TPR is also due to consult on a new DB Funding Code of Practice in the autumn and will take into account the draft Regulations when doing so.


4. TPR blog explains expectations of DB occupational pension scheme employers and trustees on employer refinancing

In this blog (available on TPR's website) TPR notes that employer refinancing may be more prevalent in the current economic environment and sets out its views on the risks of refinancing to the ability of employers to meet their obligations to their schemes and the actions pension scheme trustees and employers should take to make sure members' benefits are protected (by putting in place appropriate mitigation measures where necessary, for example by making additional cash payments to the scheme if viable or by implementing security or guarantees for the benefit of the scheme).
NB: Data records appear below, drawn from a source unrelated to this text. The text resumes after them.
(* ===== verification/PgValue.v ===== *)
(** * PgValue: values, results and parameters of PostgreSQL queries
    ([src/db/postgres/db_value.h], [db_result.h], the conversions of [pg_connection.cpp] and of
    [register_postgresql.cpp])

    A result of libpq is copied into a [DbResult]; parameters go to libpq as text; scripts get
    and give Lua values.  [None] stands for an exception or for the reading of a member of the
    union that was not written (undefined in C++).  Texts that libpq gives or takes are C
    strings: they end before the first zero byte. *)

From S2P Require Import Prelude Decimal.

(** The rounding of a [double] to a [float]; floats are the doubles it gives. *)
Class Float `{Double} := to_float : double -> double.

Module PgValue.

(** ** Values *)

Inductive DbFieldType :=
  | NULL_TYPE | BOOL | INT8 | INT16 | INT32 | INT64 | UINT64 | FLOAT | DOUBLE | NUMERIC
  | STRING | BLOB | DATE | TIME | TIMESTAMP | TIMESTAMPTZ | INTERVAL | UUID | JSON | INET
  | MACADDR | GEOMETRY | TSVECTOR | RANGE | PG_LSN | XML | ARRAY | MONEY | BIT.

#[global] Instance DbFieldType_eq_dec : EqDecision DbFieldType.
Proof. solve_decision. Defined.

Definition DbFieldTypeName (t : DbFieldType) : bytes :=
  match t with
  | NULL_TYPE => text "NULL"
  | BOOL => text "BOOL"
  | INT8 => text "INT8"
  | INT16 => text "INT16"
  | INT32 => text "INT32"
  | INT64 => text "INT64"
  | UINT64 => text "UINT64"
  | FLOAT => text "FLOAT"
  | DOUBLE => text "DOUBLE"
  | NUMERIC => text "NUMERIC"
  | STRING => text "STRING"
  | BLOB => text "BLOB"
  | DATE => text "DATE"
  | TIME => text "TIME"
  | TIMESTAMP => text "TIMESTAMP"
  | TIMESTAMPTZ => text "TIMESTAMPTZ"
  | INTERVAL => text "INTERVAL"
  | UUID => text "UUID"
  | JSON => text "JSON"
  | INET => text "INET"
  | MACADDR => text "MACADDR"
  | GEOMETRY => text "GEOMETRY"
  | TSVECTOR => text "TSVECTOR"
  | RANGE => text "RANGE"
  | PG_LSN => text "PG_LSN"
  | XML => text "XML"
  | ARRAY => text "ARRAY"
  | MONEY => text "MONEY"
  | BIT => text "BIT"
  end.

Section WithDouble.
Context `{D : Double, F : !Float}.

(** The anonymous union of [DbValue], by the member that was written. *)
Inductive member :=
  | no_val
  | bool_val_ (b : bool)
  | int8_val_ (n : Z)
  | int16_val_ (n : Z)
  | int32_val_ (n : Z)
  | int64_val_ (n : Z)
  | uint64_val_ (n : Z)
  | float_val_ (d : double)
  | double_val_ (d : double).

Record DbValue := mkValue { type_ : DbFieldType; val_ : member; str_val_ : bytes }.

(** The constructors. *)
Definition of_null : DbValue := mkValue NULL_TYPE no_val [].
Definition of_bool (v : bool) : DbValue := mkValue BOOL (bool_val_ v) [].
Definition of_int8 (v : Z) : DbValue := mkValue INT8 (int8_val_ v) [].
Definition of_int16 (v : Z) : DbValue := mkValue INT16 (int16_val_ v) [].
Definition of_int32 (v : Z) : DbValue := mkValue INT32 (int32_val_ v) [].
Definition of_int64 (v : Z) : DbValue := mkValue INT64 (int64_val_ v) [].
Definition of_uint64 (v : Z) : DbValue := mkValue UINT64 (uint64_val_ v) [].
Definition of_float (v : double) : DbValue := mkValue FLOAT (float_val_ v) [].
Definition of_double (v : double) : DbValue := mkValue DOUBLE (double_val_ v) [].
Definition of_string (v : bytes) : DbValue := mkValue STRING no_val v.
Definition of_tagged (v : bytes) (t : DbFieldType) : DbValue := mkValue t no_val v.

Definition is_null (v : DbValue) : bool := bool_decide (type_ v = NULL_TYPE).

(** The accessors. *)
Definition as_bool (v : DbValue) : option bool := match val_ v with bool_val_ b => Some b | _ => None end.
Definition as_int8 (v : DbValue) : option Z := match val_ v with int8_val_ n => Some n | _ => None end.
Definition as_int16 (v : DbValue) : option Z := match val_ v with int16_val_ n => Some n | _ => None end.
Definition as_int32 (v : DbValue) : option Z := match val_ v with int32_val_ n => Some n | _ => None end.
Definition as_int64 (v : DbValue) : option Z := match val_ v with int64_val_ n => Some n | _ => None end.
Definition as_uint64 (v : DbValue) : option Z := match val_ v with uint64_val_ n => Some n | _ => None end.
Definition as_float (v : DbValue) : option double := match val_ v with float_val_ d => Some d | _ => None end.
Definition as_double (v : DbValue) : option double := match val_ v with double_val_ d => Some d | _ => None end.
Definition as_string (v : DbValue) : bytes := str_val_ v.

(** ** Results *)

Record DbError := mkError { code : Z; message : bytes }.

Record DbField := mkField { name_ : bytes; value_ : DbValue }.

(** A row is the vector of its fields. *)
Definition DbRow := list DbField.

Definition field_count (r : DbRow) : Z := Z.of_nat (length r).

(** [fields_.at(idx)]: [None] is [std::out_of_range]. *)
Definition row_at (r : DbRow) (idx : Z) : option DbField := if idx <? 0 then None else r !! Z.to_nat idx.

(** The first field of that name, or one without name and value. *)
Fixpoint row_named (r : DbRow) (name : bytes) : DbField :=
  match r with
  | f :: r => if decide (name_ f = name) then f else row_named r name
  | [] => mkField [] of_null
  end.

Record DbResult := mkResult {
  is_ok_ : bool;
  error_ : DbError;
  affected_ : Z;
  insert_id_ : Z;
  rows_ : list DbRow;
  row_cursor_ : Z;
  col_count_ : Z }.

Definition Rows (rows : list DbRow) (col_count : Z) : DbResult :=
  mkResult true (mkError 0 []) 0 0 rows 0 (u32 col_count).

Definition AffectedRows (affected insert_id : Z) : DbResult :=
  mkResult true (mkError 0 []) affected insert_id [] 0 0.

Definition Error (msg : bytes) (code : Z) : DbResult := mkResult false (mkError code msg) 0 0 [] 0 0.

Definition is_error (r : DbResult) : bool := negb (is_ok_ r).
Definition rows_count (r : DbResult) : Z := Z.of_nat (length (rows_ r)).

Definition has_next (r : DbResult) : bool := row_cursor_ r <? rows_count r.

Definition next (r : DbResult) : DbRow * DbResult :=
  match rows_ r !! Z.to_nat (row_cursor_ r) with
  | Some row =>
      (row, mkResult (is_ok_ r) (error_ r) (affected_ r) (insert_id_ r) (rows_ r) (row_cursor_ r + 1) (col_count_ r))
  | None => ([], r)
  end.

(** ** From libpq *)

(** [PGresult], as its accessors show it; a cell is [None] when [PQgetisnull]. *)
Inductive ExecStatus := PGRES_EMPTY_QUERY | PGRES_COMMAND_OK | PGRES_TUPLES_OK | PGRES_OTHER (s : Z).

Record PGresult := mkPGresult {
  PQresultStatus : ExecStatus;
  columns : list (bytes * Z);            (* name and type of each column *)
  tuples : list (list (option bytes));
  PQcmdTuples : bytes;
  PQoidValue : Z;
  PQresultErrorMessage : bytes }.

Definition status_code (s : ExecStatus) : Z :=
  match s with PGRES_EMPTY_QUERY => 0 | PGRES_COMMAND_OK => 1 | PGRES_TUPLES_OK => 2 | PGRES_OTHER s => s end.

Definition atoll (s : bytes) : Z := default 0 (strtoll s).
Definition atof (s : bytes) : double := default d_zero (strtod s).

Definition ToDbValue (value : option bytes) (type_oid : Z) : DbValue :=
  match value with
  | None => of_null
  | Some value =>
      if type_oid =? 16 then of_bool (match value with c :: _ => c =? 116 | [] => false end)
      else if (type_oid =? 20) || (type_oid =? 21) || (type_oid =? 23) then of_int64 (atoll value)
      else if type_oid =? 700 then of_float (to_float (atof value))
      else if type_oid =? 701 then of_double (atof value)
      else of_string value
  end.

Definition row_fields (cols : list (bytes * Z)) (cells : list (option bytes)) : DbRow :=
  zip_with (fun col cell => mkField (fst col)
              (match cell with None => of_null | Some v => ToDbValue (Some v) (snd col) end)) cols cells.

(** [InvalidOid] is 0; [None]: [std::stoull] throws. *)
Definition ParseResult (res : PGresult) : option DbResult :=
  match PQresultStatus res with
  | PGRES_TUPLES_OK => Some (Rows (List.map (row_fields (columns res)) (tuples res)) (Z.of_nat (length (columns res))))
  | PGRES_COMMAND_OK =>
      affected ← match PQcmdTuples res with [] => Some 0 | s => stoul s end;
      Some (AffectedRows affected (if PQoidValue res =? 0 then 0 else PQoidValue res))
  | s => Some (Error (PQresultErrorMessage res) (status_code s))
  end.

(** ** Parameters *)

(** What libpq reads of a pointer to the characters of a [std::string]. *)
Fixpoint c_string (s : bytes) : bytes :=
  match s with c :: r => if c =? 0 then [] else c :: c_string r | [] => [] end.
Early sharing of information on refinancing proposals between employers and trustees is encouraged.

5. Local Government Pension Scheme (LGPS) – Regulations implementing the ‘McCloud' remedy

The Ministry of Housing, Communities and Local Government ran a consultation from July to October 2020 in which it proposed to extend underpin protection to younger qualifying members of the LGPS with the intention of removing the unlawful age discrimination identified by the Court of Appeal in the 2018 ‘McCloud' judgement.

In early 2021, responding to the consultation, the Government confirmed that all LGPS members would accrue benefits on a career average basis, without underpin protection, from April 2022.

The LGPS changes are expected to be enacted in Regulations coming into force in October 2023, with retrospective effect from 1 April 2014 in England and Wales and 1 April 2015 in Scotland and Northern Ireland. Prior to this, there is expected to be a further Government response to the consultation “later this year” accompanied by an updated version of the draft Regulations. There will then be another period of consultation before the Regulations are finalised.

In order to implement the remedy set out in the Regulations, pension schemes may find they do not hold sufficient data and may need contact employers to fill any gaps.

Similar remedies are also being implemented in legislation in relation to the other public sector pension schemes.

The content of this article is intended to provide a general guide to the subject matter. Specialist advice should be sought about your specific circumstances.